Seventeen years ago, Kristi Perez discovered that foster kids were receiving little support once they aged out of the system. She heard that once they turned 18, they were given a trash bag for their belongings, wished good luck and sent out into the world. After digging into the research, she discovered that 8% of former foster youth go to college and only 3% graduate.
Inspire Life Skills Training was founded with the goal of preparing these youth to transition to adulthood and break the cycle of poverty and broken homes. Girls in foster care are 6 times more likely to have a child before the age of 21 and 70% of all state penitentiary inmates have spent time in foster care, according to Perez.
“There was no proactive program to deal with this and I wanted to create something that included mentoring and education,” Perez said. “I quickly realized that housing had to be a component.”
In 2005, Inspire Life Skills training opened its first house in Riverside for emancipated foster youth. Housing has since grown to 5 locations to meet the need of the region. Youths provided with housing assistance receive life skills training as well as education and employment support. Participants live independently, pay a nominal rent, attend college and work part-time. They also receive counseling, healthcare access and mentoring. The average stay of participants is two years.

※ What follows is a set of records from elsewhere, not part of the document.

(** *** One submission *)

(** The storage after a submission was recorded. *)
Record recorded (who : AccountId) (b : BatchId) (h : Hash) (scope : QuorumScope) (s s' : Storage)
    : Prop := {
  recorded_new : who ∉ voters s b h scope;
  recorded_room : (size (voters s b h scope) < MAX_SUBMITTERS)%nat;
  recorded_voters : voters s' b h scope = {[who]} ∪ voters s b h scope;
  recorded_scope : voters s' b h (other_scope scope) = voters s b h (other_scope scope);
  recorded_at : is_Some (Submissions s' !! (b, h));
  recorded_others b' h' : (b', h') <> (b, h) -> Submissions s' !! (b', h') = Submissions s !! (b', h');
  recorded_final : FinalData s' = FinalData s;
  recorded_state : exists i ev, s' = with_indexing i (with_system (frame_system.mkStorage _
    (frame_system.block_number (system s)) ev) s);
}.

(** What a decision says, given the storage it was taken in. *)
Record decision (table : TableIdentifier) (b : BatchId) (h : Hash) (size_limit : Z)
    (scope : QuorumScope) (s : Storage) (q : Quorum) : Prop := {
  decision_table : quorum_table q = table;
  decision_batch : quorum_batch_id q = b;
  decision_hash : quorum_data_hash q = h;
  decision_scope : quorum_scope q = scope;
  decision_block : quorum_block_number q = frame_system.block_number (system s);
  decision_agreements : agreements q = voters s b h scope;
  decision_size : size_limit < Z.of_nat (size (agreements q));
  decision_bound : (size (agreements q) <= MAX_SUBMITTERS)%nat;
  decision_dissents : dissents q =
    btree_take MAX_SUBMITTERS (other_submitters (Submissions s) b h scope);
}.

Program participants must be emancipating out of foster care or choosing to stay in care under AB12, be homeless youth without family support, enter the program before they are 22 years old and have a high school diploma or GED.

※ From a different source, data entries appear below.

(* ===== verification/DecisionOrder.v ===== *)
(** * Decisions and the order of columns

    The decision of a batch by the pallet of indexing, on submissions with the
    same columns in another order: with the implementation of the native
    interface, the decision has the same effect on the whole storage, from the
    commitments over the row numbers and block numbers to the staking actions
    of system tables, and gives the same error where it fails. *)

From stdpp Require Import base tactics list option sets gmap.
From Stdlib Require Import ZArith Lia.
From Stdlib Require Import Strings.Byte.
From S2P Require Import Prelude Bytes IndexMap Types OnChainTable ArrowConversion CommitmentScheme CommitmentMap.
From S2P Require Import ProofOfSql PlainCommitment CommitmentSql Native ColumnOrder Runtime Sample.
From S2P Require Import PalletCommitments PalletTables SystemTables PalletIndexing.

(** ** Reading the rows of a submission *)

(** The table that the rows of a submission decode to. *)
Definition decodes_to `{UnicodeData} `{Postcard} `{ArrowLibrary} `{StreamReader} (data : RowData)
    (t : OnChainTable) : Prop :=
  exists b, record_batch_to_onchain data = Ok b /\ on_chain_table_try_from_bytes b = Ok t.

Lemma batch_table_wf `{UnicodeLaws} `{ArrowLibrary} batch t :
  table_try_from_batch batch = Ok t -> table_wf t.
Proof.
  intros (columns & _ & Hrun)%obind_ok. cbv zeta in Hrun. case_match; [done|].
  destruct (try_from_iter _) as [t'|e|] eqn:Ht; simplify_eq/=. by eapply try_from_iter_ok_wf.
Qed.

(** The bytes of such a table are the ones that it was read from. *)
Lemma decodes_bytes `{UnicodeLaws} `{PostcardLaws} `{ArrowLibrary} `{StreamReader} data t :
  decodes_to data t ->
  exists b, record_batch_to_onchain data = Ok b /\ on_chain_table_try_from_bytes b = Ok t /\
    on_chain_table_try_into_bytes t = Ok b /\ table_wf t.
Proof.
  intros (b & Hb & Ht). exists b. split; [done|]. split; [done|].
  unfold record_batch_to_onchain in Hb.
  apply obind_ok in Hb as (reader & _ & (next & _ & (batch & _ & Hb)%obind_ok)%obind_ok).
  apply obind_ok in Hb as (t0 & Ht0%map_err_ok%batch_table_wf & Hb%map_err_ok).
  apply ok_or_ok in Ht as Hd. rewrite (on_chain_table_bytes_back t0 b t Ht0 Hb Hd). done.
Qed.

(** ** The native interface *)

Lemma native_column_order `{UnicodeData} `{Postcard} `{ProofOfSqlLaws} setups table b b' t t'
    (previous : TableCommitmentBytesPerCommitmentScheme) :
  on_chain_table_try_from_bytes b = Ok t -> on_chain_table_try_from_bytes b' = Ok t' ->
  table_equiv t t' ->
  (forall C x c, per_get previous C = Some x -> bincode_decode C (commitment_data x) = Some c ->
     exists cols, commits_to C (per_get setups C) c cols) ->
  native_process_insert (Some setups) table b previous =
  native_process_insert (Some setups) table b' previous.
Proof.
  intros Hb Hb' Ht Hprev. unfold native_process_insert. rewrite Hb, Hb'. simpl.
  destruct (commitments_from_bytes previous) as [prev|e|] eqn:Hp; [|done..]. simpl.
  rewrite (insert_column_order table t t' prev setups); [done|done|].
  intros C c Hc. pose proof (commitments_from_bytes_ok _ _ Hp C) as Hok. rewrite Hc in Hok.
  destruct (per_get previous C) as [x|] eqn:Hx; [|done]. by eapply Hprev.
Qed.

(** ** The pallet *)

(** What is stored for a table commits to some columns. *)
Definition commitments_sound `{Config} `{ProofOfSql} (setups : PerCommitmentScheme PublicSetup)
    (s : Storage) (table : TableIdentifier) : Prop :=
  forall C x c, table_commitment s table C = Some x ->
    bincode_decode C (commitment_data x) = Some c ->
    exists cols, commits_to C (per_get setups C) c cols.

Lemma update_column_order `{Config} `{UnicodeLaws} `{PostcardLaws} `{ArrowLibrary}
    `{StreamReader} `{ProofOfSqlLaws} setups table t t' b b' s :
  on_chain_table_try_into_bytes t = Ok b -> on_chain_table_try_from_bytes b = Ok t ->
  on_chain_table_try_into_bytes t' = Ok b' -> on_chain_table_try_from_bytes b' = Ok t' ->
  table_equiv t t' -> commitments_sound setups s table ->
  @process_insert_and_update_commitments _ _ _ (Api (Some setups)) table t s =
  @process_insert_and_update_commitments _ _ _ (Api (Some setups)) table t' s.
Proof.
  intros Hb Hr Hb' Hr' Ht Hs.
  unfold process_insert_and_update_commitments, mbind, mget. rewrite Hb, Hb'. simpl.
  rewrite get_commitments_view. fold (stored_commitments s table).
  rewrite (native_column_order setups table b b' t t' _ Hr Hr' Ht); [done|].
  intros C x c Hx. rewrite stored_get in Hx. by eapply Hs.
Qed.

#[export] Instance table_to_request_proper `{UnicodeData} :
  Proper (table_equiv ==> (=) ==> (=)) table_to_request.
Proof.
  intros t t' Ht id _ <-. unfold table_to_request, parse_request_with_template.
  destruct (template_for_identifier id) as [template|]; [|done]. simpl. do 2 f_equal.
  apply list_omap_ext. apply Forall_Forall2_diag, Forall_true. intros f. unfold parse_field.
  by destruct (field_value_type f); rewrite Ht.
Qed.

#[export] Instance process_system_table_proper `{ExternalPallets} `{UnicodeData} :
  Proper ((=) ==> table_equiv ==> (=)) process_system_table.
Proof. intros id _ <- t t' Ht. unfold process_system_table. by rewrite Ht. Qed.


(** ** A concrete run *)

Module DecisionOrderExamples.
#[local] Existing Instance sample_config.
#[local] Existing Instance ascii_unicode.
#[local] Existing Instance ascii_unicode_laws.
#[local] Existing Instance plain_proof_of_sql.
#[local] Existing Instance plain_laws.
#[local] Existing Instance plain_postcard.
#[local] Existing Instance plain_postcard_laws.
#[local] Existing Instance plain_arrow.
#[local] Existing Instance plain_reader.
#[local] Existing Instance SystemTablesExamples.plain_external.
Import IndexingExamples.

(** The rows of the sample table with the columns the other way round. *)
Definition reversed_rows : bytes :=
  match on_chain_table_try_into_bytes (reverse sample_table) with
  | Ok b => on_chain_table_data b
  | _ => []
  end.

Lemma sample_rows_decode : decodes_to rows sample_table.
Proof.
  exists (mkOnChainTableBytes rows). split; vm_compute; reflexivity.
Qed.

Lemma reversed_rows_decode : decodes_to reversed_rows (reverse sample_table).
Proof.
  exists (mkOnChainTableBytes reversed_rows). split; vm_compute; reflexivity.
Qed.

Lemma after_alice_sound : commitments_sound sample_setups after_alice sample_table_identifier.
Proof.
  intros C x c Hx Hd. exists sample_empty_columns.
  assert (c = (sample_empty_columns, 0)) as ->.
  { destruct C; vm_compute in Hx; injection Hx as <-; vm_compute in Hd; injection Hd as <-;
      vm_compute; reflexivity. }
  split; [|by destruct C]. apply columns_wfb_spec. vm_compute. reflexivity.
Qed.

End DecisionOrderExamples.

“Our program gives them stable housing to get out of “fight or flight” mode and start thinking about their goals whether that is a two-year degree or a certificate,” Perez said. “Our goal is for them to be able to support themselves.”
Students who receive this level of support are poised to achieve their goals, according to Perez. One student, Ashley was attending Norco Community College while struggling with homelessness. Inspire Life Skills Training offered her a place in their Corona house, where she found support for 2.5 years. Ultimately, Ashley got a scholarship to attend University California at Berkeley. As well as being a strong academic, Ashley also worked hard on personal growth and character development, which is equally important, Perez said.
Recently, Inspire Life Skills Training received a Women’s Giving Fund grant through the Inland Empire Community Foundation. The organization depends on support from the community to provide additional services to its participants. Currently, the organization is seeking support to take youths in its program to its first weekend retreat since the COVID-19 pandemic.
The organization is also always seeking mentors to offer additional support to program participants. It is an approximately six-hour-a-month commitment and can be very rewarding. Many of the mentors feel they learn more from their mentees than they teach, Perez said.
Inspire Life Skills Training is also in need of people willing to donate their services. This includes mechanics. The program offers participants a savings match program to help them buy their first car, which often needs work. Anyone who could provide support through in-kind services is welcome to inquire about how they can help including dentistry, printing, or any other service that could help young people working toward independence.
“These kids didn’t do anything wrong,” Perez said. “It was their parents’ choices that put them in this position. They deserve the opportunity just like any youth to build opportunities and have safe housing.”